Date: 03/27/98 at 17:32:36
From: Heathe
Subject: Trigonometry

I am having problems with the Law of Sines. To be specific, I don't 
know how to tell if the information I'm given produces more than one 
triangle. Solving for one is simple. That I can do. But some of the 
problems in my book produce two triangles, and all the info they give 
to solve the problem is like 2 sides and an angle or 2 angles and a 

For example:

     Angle A = 37 degrees
     Side  C = 40
     Side  A = 28

The back of my book gives two solutions for this this problem.
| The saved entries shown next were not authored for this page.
(** * CDG (CD+Graphics) decode / render / clock pipeline

    A shallow embedding of the CDG packet parser, the tile renderer and the
    playback clock (parser.ts and player.ts), with the properties of the
    pipeline proved over it.

    Conventions of the embedding:
    - a [Buffer] or [Uint8Array] is a [list Z]; reads out of range give
      [None] (JavaScript's [undefined]), stores out of range are dropped,
      stores into a [Uint8Array] wrap modulo 256;
    - a JavaScript number holding a time is the rational number ([Q]) it
      denotes; the quotient and the product of the two time expressions of
      the decoder are rounded to binary64 as JavaScript rounds them
      ([binary64]), and the sums and differences the clock takes of these
      times and of [Date.now()] values are exact;
    - [Date.now()] is an argument of the operation that reads it;
    - the events handed to [EventEmitter.emit] are collected in a log. *)

From Stdlib Require Import ZArith QArith Qminmax Qround Qpower Lqa Lia String Sorted.
From Stdlib Require Import PrimFloat Uint63 Floats.
From stdpp Require Import base tactics option list.

Local Open Scope Z_scope.

(** ** Constants (parser.ts) *)

Definition CDG_WIDTH : Z := 300.
Definition CDG_HEIGHT : Z := 216.
Definition CDG_VISIBLE_WIDTH : Z := 288.
Definition CDG_VISIBLE_HEIGHT : Z := 192.
Definition CDG_BORDER_X : Z := 6.
Definition CDG_BORDER_Y : Z := 12.
Definition CDG_TILE_WIDTH : Z := 6.
Definition CDG_TILE_HEIGHT : Z := 12.
Definition CDG_PACKETS_PER_SECOND : Z := 300.
Definition CDG_PACKET_SIZE : nat := 24.
Definition CDG_COLORS : nat := 16.

Module CDG_INST.
Definition MEMORY_PRESET : Z := 1.
Definition BORDER_PRESET : Z := 2.
Definition TILE_BLOCK : Z := 6.
Definition SCROLL_PRESET : Z := 20.
Definition SCROLL_COPY : Z := 24.
Definition DEFINE_TRANSPARENT : Z := 28.
Definition LOAD_COLOR_TABLE_LO : Z := 30.
Definition LOAD_COLOR_TABLE_HI : Z := 31.
Definition TILE_BLOCK_XOR : Z := 38.
Definition known : list Z := [1; 2; 6; 20; 24; 28; 30; 31; 38].
End CDG_INST.

(** ** Data model *)

Record CdgColor := mkColor { r : Z; g : Z; b : Z }.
How do 
you solve it?

Date: 03/28/98 at 23:02:02
From: Doctor Scott
Subject: Re: Trigonometry

Hi Heathe!

Using the law of sines you get:

       28        40
    -------- = -------
     sin 37     sin C

or 28 sin C = 40 sin 37

             40 sin 37
     sin C = ---------

     sin C = 0.859735747

To solve this equation, we use the inverse sine function.  
InvSin(0.859..) = 59.28 degrees. But recall that the sin of an angle 
and the sin of its supplement are equal. That is, sin x = sin (180-x).  
So, if the sin of 59.28 is 0.8597, then so is sin (180-59.28) or
sin (120.7). 

So another possible measure for C is 120.7. We need to see if it can 
work. Since angle A is 37, keeping in mind that the angles of a 
triangle add up to 180, we can have C = 59.28 and A = 37 (and still 
have some angle measure left over for B) OR C = 120.7 and A = 37 and 
still have some angle measure left over for B. 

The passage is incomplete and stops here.